Guest Post – Comfort Reads by Kate Braithwaite

Opening up my comfort reads spot to guest authors has revealed a whole new world of reading material. Today I’m handing over the reins to historical writer Kate Braithwaite.

Gosh Rosie! Figuring out my favourite comfort reads has been great fun, but also a challenge. So many possibilities sprang to mind that in the end I had to give myself five categories of book that I would love to curl up with for a cosy afternoon’s escapism, and then pick one novel to represent that type of book. Here’s what I came up with:

A comic novel – The Girl in Blue by P.G. Wodehouse.

For total escapism, there is no one better than P.G. Wodehouse. Successful comic novels are thin on the ground but Wodehouse’s novels and his portrayal of a gentle world of mishaps, stolen pigs, strange aunts and broken engagements never fails to amuse me. I’m more a fan of his Blanding Castle books (of which Pigs Have Wings is a fine example) but Jeeves and Wooster are classic characters and there are many other stand-alone novels I’d encourage everyone to read. These are often love stories and many are set in the States and in the theatre. One of the things I love best about Wodehouse though, is that my Dad was also a great fan of his. When I randomly picked up The Girl in Blue in a bookshop when I was 16, my Dad was thrilled! Sharing a love of particular books with someone close to you is a real pleasure.

An historical novel – Sylvester or The Wicked Uncle by Georgette Heyer

Funnily enough my Dad bought me the first Georgette Heyer book I ever read (I’d forgotten that until this very moment!) It was Cousin Kate and although it’s not my favourite, I’d happily pick up any of them and re-read them. Heyer’s novels combine Regency romance, adventure and humour, often with a hero or heroine with a sparkling pair of clear grey eyes. My favourite, perhaps unsurprisingly, is Sylvester, about a young woman, Phoebe, who writes and publishes an anonymous novel. She takes as her villain Sylvester, Duke of Salford, a man she has met briefly but knows little about – only to find out after the novel takes London by storm – that her family think he is the perfect man for her. As her fiction proves to be closer to real life than Phoebe could have dreamed of, and her feelings for Sylvester undergo a sea-change, it seems her writing career may ruin everything.

A crime novel – The Poet by Michael Connelly

For time out from real life, there is nothing like a real page-turning crime novel. I love a book that I can’t put down: the kind you try and hold in front of your face in one hand, when you have a spoon in the other because you’re supposed to be busy cooking the tea. My favourites include Ian Rankin, Minette Walters, Peter May, Elizabeth George, Jeffrey Deaver and John Connelly. I’ve read so many P.D. James and Agatha Christie novels that I have way too many options here, but I’m choosing The Poet as I can remember my husband handing me a copy of it. He had just finished it and pretty much insisted that I start reading it immediately so that we could talk about it. The Poet is a very nasty serial killer who leaves quotes from Edgar Allan Poe at each crime scene. I read it in great big gulps. It’s classic crime for me.

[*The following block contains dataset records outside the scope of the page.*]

(* ===== verification/DataStoreProps.v ===== *)
(** * DataStoreProps: what the data stores promise

    A table is what its file says; a file that ends early is refused; a language adds the
    strings that are missing; which headers lead [Load] out of its memory. *)

From Stdlib Require Import ZArith Lia String.
From S2P Require Import Prelude ByteBuffer ByteBufferFacts Util Field DbcFile DbcFacts DataStore DataStoreFacts.
Local Open Scope Z_scope.

(** ** Values *)

(** What a member means: strings are their text, [None] if it has no end. *)
Inductive value := VFloat (bits : Z) | VUInt32 (v : Z) | VUInt8 (v : Z) | VText (s : option (list Z)).

(** The text a pointer leads to. *)
Definition text_at (pools : list (option block)) (p : nat * Z) : option (list Z) :=
  pool ← pools !! p.1; b ← pool; l ← mapM id (drop (Z.to_nat p.2) b); until_zero l.

Definition value_of (pools : list (option block)) (c : cell) : value :=
  match c with
  | Float b => VFloat b
  | UInt32 v => VUInt32 v
  | UInt8 v => VUInt8 v
  | CharPtr p => VText (p ≫= text_at pools)
  end.

Definition values (pools : list (option block)) (ms : list (option cell)) : list (option value) := fmap (M:=option) (value_of pools) <$> ms.

(** The fields of the structure of an index. *)
Definition get_values (E : DEnv) (id : Z) : store (option (list (option value))) :=
  ms ← get_entry E id; pools ← gets stringPoolList; mret (values pools <$> ms).

(** The fields of a row of the file. *)
Definition file_value (strings : list Z) (c v : Z) : option value :=
  if c =? FT_FLOAT then Some (VFloat v)
  else if (c =? FT_IND) || (c =? FT_INT) then Some (VUInt32 v)
  else if c =? FT_BYTE then Some (VUInt8 v)
  else if c =? FT_STRING then Some (VText (until_zero (drop (Z.to_nat v) strings)))
  else None.

Definition file_values (strings fmt row : list Z) : list (option value) := zip_with (file_value strings) fmt row.

Lemma text_in_memory pools k v strings : pools !! k = Some strings → text_at (in_memory pools) (k, v) = until_zero (drop (Z.to_nat v) strings).
Proof.
  intros Hk. unfold text_at, in_memory. cbn [fst snd]. rewrite list_lookup_fmap, Hk. cbn [fmap option_fmap option_map mbind option_bind].
  by rewrite <- fmap_drop, mapM_written.
Qed.

Lemma member_value pools k strings c v : pools !! k = Some strings →
  value_of (in_memory pools) <$> member (Some (k, v)) c v = file_value strings c v.
Proof.
  intros Hk. unfold member, file_value. repeat (case_match; [done|]). case_match; [|done]. cbn. by rewrite (text_in_memory _ _ _ _ Hk).
Qed.

Lemma structure_values pools strings fmt row : pools !! 0%nat = Some strings →
  values (in_memory pools) (structure (λ v, Some (0%nat, v)) fmt row) = file_values strings fmt row.
Proof.
  intros H0.
  unfold values, structure, file_values. revert row.
  induction fmt as [|c fmt IH]; intros [|v row]; try done. cbn -[in_memory]. f_equal; [by apply member_value|apply IH].
Qed.

(** ** A small table

    An index, a text, a field that is not kept, a byte and a [float]; two rows have the index
    7, and the texts are "Ork" and nothing. *)

Definition demo_fmt : list Z := text "nsxbf".
Definition demo_rows : list (list Z) := [[7; 1; 99; 5; 0x3F800000]; [3; 0; 99; 6; 0]; [7; 5; 0; 255; 0xC0000000]].
Definition demo_strings : list Z := [0] ++ c_string (text "Ork") ++ [0].

(** The same table in another language: "Orc", "Elf" and "Ogre". *)
Definition demo_rows2 : list (list Z) := [[7; 1; 0; 0; 0]; [3; 5; 0; 0; 0]; [7; 9; 0; 0; 0]].
Definition demo_strings2 : list Z := [0] ++ c_string (text "Orc") ++ c_string (text "Elf") ++ c_string (text "Ogre").

Definition demo_file (fn : list Z) : option (list Z) :=
  if decide (fn = text "a") then Some (image demo_fmt demo_rows demo_strings)
  else if decide (fn = text "b") then Some (image demo_fmt demo_rows2 demo_strings2)
  else if decide (fn = text "cut") then Some (take 60 (image demo_fmt demo_rows demo_strings))
  else if decide (fn = text "long") then Some (image demo_fmt (demo_rows2 ++ demo_rows2) demo_strings2)
  else if decide (fn = text "last") then Some (image demo_fmt [[2 ^ 32 - 1; 0; 0; 0; 0]] [0])
  else None.

(** The database has one more row, with all columns but the text. *)
Definition demo_query (q : list Z) : option QueryResult :=
  if decide (q = text "SELECT * FROM a_dbc ORDER BY id DESC;") then
    Some (mkResult ((λ t, SetStructuredValue (Some (text t)) (new_Field true)) <$> ["9"; "6"; "1.5"]%string) [] 3)
  else None.

Definition demo_env : DEnv := mkDEnv 8 true (mkLoader 1 2 3 4 None None 5) demo_file demo_query (λ _, 0x3FC00000).

(** Decides [field_ok]. *)
Definition field_b (strings : list Z) (c v : Z) : bool :=
  (0 <=? v) && (v <? 2 ^ (8 * Z.of_nat (file_width c))) && (negb (c =? FT_STRING) || (v <? Z.of_nat (length strings))).

Definition table_b (f : list Z) (rows : list (list Z)) (strings : list Z) : bool :=
  bool_decide (f ≠ []) && forallb (λ c, match struct_size 0 c with Some _ => true | None => false end) f &&
  forallb (λ row, (length row =? length f)%nat && forallb (λ x, field_b strings x.1 x.2) (combine f row)) rows &&
  bool_decide (rows ≠ []) && (Z.of_nat (row_width f * length rows + length strings) <? 2 ^ 32) && (Z.of_nat (4 * length f) <? 2 ^ 32).

Lemma field_b_ok strings f row : length row = length f → forallb (λ x, field_b strings x.1 x.2) (combine f row) = true → Forall2 (field_ok strings) f row.
Proof.
  revert row. induction f as [|c f IH]; intros [|v row] Hl H; try done. cbn [combine forallb] in H. apply andb_true_iff in H as [H1 H2].
  injection Hl as Hl. constructor; [|by apply IH]. unfold field_b in H1. cbn [fst snd] in H1.
  apply andb_true_iff in H1 as [[H3%Z.leb_le H4%Z.ltb_lt]%andb_true_iff H5]. split; [done|]. intros ->. by apply Z.ltb_lt in H5.
Qed.

Lemma table_b_ok f rows strings : table_b f rows strings = true → table_ok f rows strings.
Proof.
  unfold table_b. rewrite !andb_true_iff. intros [[[[[H1 H2] H3] H4] H5] H6]. split.
  - by apply bool_decide_eq_true in H1.
  - apply Forall_forall. intros c Hc%list_elem_of_In. rewrite forallb_forall in H2. specialize (H2 c Hc). unfold known. by destruct (struct_size 0 c).
  - apply Forall_forall. intros row Hr%list_elem_of_In. rewrite forallb_forall in H3. specialize (H3 row Hr).
    apply andb_true_iff in H3 as [Hl%Nat.eqb_eq Hf]. by apply field_b_ok.
  - left. by apply bool_decide_eq_true in H4.
  - by apply Z.ltb_lt.
  - by apply Z.ltb_lt.
Qed.

Lemma demo_table : table_ok demo_fmt demo_rows demo_strings.
Proof. apply table_b_ok. by vm_compute. Qed.

Lemma demo_table2 : table_ok demo_fmt demo_rows2 demo_strings2.
Proof. apply table_b_ok. by vm_compute. Qed.

Lemma demo_indexed : indexed demo_env demo_fmt demo_rows.
Proof. split; [by vm_compute..|]. intros [|[|[|y]]] row Hy; [injection Hy as <-; by vm_compute..|done]. Qed.

Section Props.
Context (E : DEnv) (Hptr : 0 < sizeof_ptr E).

Lemma get_values_run f rows mss pools s id : built E f rows mss pools s → 0 ≤ id →
  get_values E id s = (Ret (z ← find_pos (index_of f) 0 rows id; ms ← mss !! z; Some (values (in_memory pools) ms)), s).
Proof.
  intros Hb Hid. unfold get_values. rewrite (bind_ret_run _ _ s _ s (get_entry_run E Hptr f rows mss pools s id Hb Hid)).
  rewrite (bind_ret_run _ _ s (in_memory pools) s) by (unfold gets; by rewrite (bt_pools _ _ _ _ _ _ Hb)).
  destruct (find_pos _ _ _ _) as [z|]; [|done]. cbn. by destruct (mss !! z).
Qed.

(** ** Loading *)

(** C9. A file is read back as it was written: [Load] accepts it, and the structure of an index
    is the last record with this index (the record of that number, for a format without an
    index), every number as the file has it and every string with its text; other indices
    have none. *)
Theorem file_is_loaded fn f rows strings : table_ok f rows strings → indexed E f rows → fopen E fn = Some (image f rows strings) →
  ∃ s, Load E fn None (new_DBCStorage f) = (Ret true, s) ∧ ∀ id, 0 ≤ id →
    get_values E id s = (Ret (z ← find_pos (index_of f) 0 rows id; row ← rows !! z; Some (file_values strings f row)), s).
Proof.
  intros Ht Hix Hfn. destruct (Load_run E Hptr fn f rows strings Ht Hix Hfn) as (s & Hr & Hb). exists s. split; [done|]. intros id Hid.
  rewrite (get_values_run f rows _ _ s id Hb Hid). destruct (find_pos _ _ _ _) as [z|]; [|done]. cbn [mbind option_bind].
  rewrite list_lookup_fmap. destruct (rows !! z); [|done]. cbn [mbind option_bind fmap option_fmap option_map]. by rewrite (structure_values _ strings).
Qed.

(** ** Languages *)

(** An empty text is replaced. *)
Definition translated (v w : option value) : option value := match v with Some (VText (Some [])) => w | _ => v end.

Lemma empty_text strings v : 0 ≤ v < Z.of_nat (length strings) →
  empty_slot [strings] (Some (0%nat, v)) = bool_decide (until_zero (drop (Z.to_nat v) strings) = Some []).
Proof.
  intros Hv. cbn. destruct (lookup_lt_is_Some_2 strings (Z.to_nat v) ltac:(lia)) as [c Hc]. rewrite Hc, (drop_S _ _ _ Hc).
  cbn [until_zero]. destruct (Z.eqb_spec c 0) as [->|Hn]; [done|]. rewrite !bool_decide_eq_false_2; [done| |congruence].
  by destruct (until_zero _).
Qed.

Lemma fill_value strings strings2 c v v2 : field_ok strings c v →
  value_of (in_memory [strings; strings2]) <$> fill_member [strings; strings2] 1 (member (Some (0%nat, v)) c v) v2 =
  translated (file_value strings c v) (file_value strings2 c v2).
Proof.
  intros [[H0 _] Hs]. destruct (decide (c = FT_STRING)) as [->|Hne].
  - specialize (Hs eq_refl). cbn [member file_value FT_STRING]. unfold member, file_value. cbn -[until_zero text_at drop empty_slot in_memory].
    change (empty_slot [strings; strings2] (Some (0%nat, v))) with (empty_slot [strings] (Some (0%nat, v))). rewrite empty_text by done.
    case_bool_decide as He; cbn -[until_zero text_at drop in_memory].
    + rewrite (text_in_memory _ 1 v2 strings2) by done. by rewrite He.
    + rewrite (text_in_memory _ 0 v strings) by done. by destruct (until_zero _) as [[|]|].
  - unfold member, file_value. rewrite (proj2 (Z.eqb_neq c FT_STRING) Hne). by repeat case_match.
Qed.

(** C10. A language whose file has no more records than the table only adds texts: the record at
    the same place in its file gives each structure the texts that were empty in it, a
    structure without such a record stays as it was, and nothing else changes. (The code does
    not compare the numbers: a longer file is written past the table.) *)
Theorem language_fills_gaps fn fn2 f rows strings rows2 strings2 : table_ok f rows strings → indexed E f rows → table_ok f rows2 strings2 →
  (length rows2 ≤ length rows)%nat → fopen E fn = Some (image f rows strings) → fopen E fn2 = Some (image f rows2 strings2) →
  ∃ s, (Load E fn None;; LoadStringsFrom E fn2) (new_DBCStorage f) = (Ret true, s) ∧ ∀ id, 0 ≤ id →
    get_values E id s = (Ret (z ← find_pos (index_of f) 0 rows id; row ← rows !! z;
      Some match rows2 !! z with
           | Some row2 => zip_with translated (file_values strings f row) (file_values strings2 f row2)
           | None => file_values strings f row
           end), s).
Proof.
  intros Ht Hix Ht2 Hlen Hfn Hfn2. destruct (Load_run E Hptr fn f rows strings Ht Hix Hfn) as (s1 & Hr1 & Hb1).
  destruct (LoadStringsFrom_run E Hptr fn2 f rows2 rows _ _ strings2 s1 Ht2 Hb1 Hlen) as (s & Hr & Hb); [|done|].
  { apply Forall_fmap, Forall_lookup. intros y row Hy. pose proof (proj1 (Forall_lookup _ _) (tb_rows _ _ _ Ht) y row Hy) as Hrow.
    apply Forall_lookup. intros x o (c & v & -> & Hc & Hv)%lookup_zip_with_Some.
    destruct (Forall2_lookup_lr _ _ _ _ _ _ Hrow Hc Hv) as [[H0 _] Hs]. unfold member. repeat (case_match; [done|]). case_match; [|done].
    cbn. split; [done|]. apply lookup_lt_is_Some. specialize (Hs ltac:(by apply Z.eqb_eq)). lia. }
  exists s. split; [by rewrite (bind_ret_run _ _ _ _ _ Hr1)|]. intros id Hid. rewrite (get_values_run f rows _ _ s id Hb Hid).
  destruct (find_pos _ _ _ _) as [z|]; [|done]. cbn [mbind option_bind]. rewrite lookup_refilled, list_lookup_fmap.
  destruct (rows !! z) as [row|] eqn:Hrow; [|done]. cbn [mbind option_bind fmap option_fmap option_map]. f_equal. f_equal. f_equal.
  destruct (rows2 !! z) as [row2|] eqn:Hrow2; [|by apply structure_values].
  pose proof (proj1 (Forall_lookup _ _) (tb_rows _ _ _ Ht) z row Hrow) as Hok. clear Hrow Hrow2 Hb Hb1 Hr Hr1 Hix Ht Ht2 Hfn Hfn2.
  unfold values, filled, structure, file_values. revert row2. induction Hok as [|c v f row Hv _ IH]; intros [|v2 row2]; try done.
  cbn -[fill_member in_memory]. f_equal; [by apply fill_value|by apply IH].
Qed.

A classic – Anne of Green Gables by L.M. Montgomery

This has been a tough decision! Jane Eyre nearly grabbed the nomination, but given that the choice here is all about comfort reads, Anne just pips Jane. Although not as ‘great’ a book, Anne of Green Gables is in more fun. I read both as a teenager and have read Jane Eyre several times since. I didn’t re-read Anne though, until I was in my thirties. We were living in Canada and took a family holiday with our 3 kids to Prince Edward Island where the Anne series of novels is set. Returning to the book as an adult I was so struck by what an excellent and enjoyable novel Anne of Green Gables really is. I love the relationships between Anne, Marilla and Matthew and it’s a very funny and genuinely touching story. My kids still laugh at me for dragging them around the Green Gables house on that holiday but I don’t care. I loved every minute of it.

A series – The Lymond Chronicles by Dorothy Dunnett

For complete reading comfort, I think there is nothing as wonderful as a series of big fat books. There are six of these in the Lymond Chronicles, each one a dramatic adventure in their own right, but all telling the story of my literary crush, Francis Lymond, and his incredible life in the sixteenth century. Lymond is Scottish (like me), handsome (naturally), incredibly clever (obviously), but also very complex and secretive. The novels have everything – family secrets, adventure, politics, kindness and cruelty, love and tragedy. Dunnett’s writing is vivid, her world building is brilliant and her characters are fascinating. I might just have to go and get started on the whole series again, starting with The Game of Kings right now. If you haven’t read them – do!

About Kate

Kate Braithwaite was born and grew up in Edinburgh, Scotland. Her first novel, Charlatan, was longlisted for the Mslexia New Novel Award and the Historical Novel Society Award. Kate lives in Pennsylvania with her husband and three children.

Kate’s first novel, Charlatan, revealed the underworld of fortune-tellers and poisoners that scandalised the court of Louis XIV and threatened to bring down his most famous mistress, Athénaïs, Madame de Montespan.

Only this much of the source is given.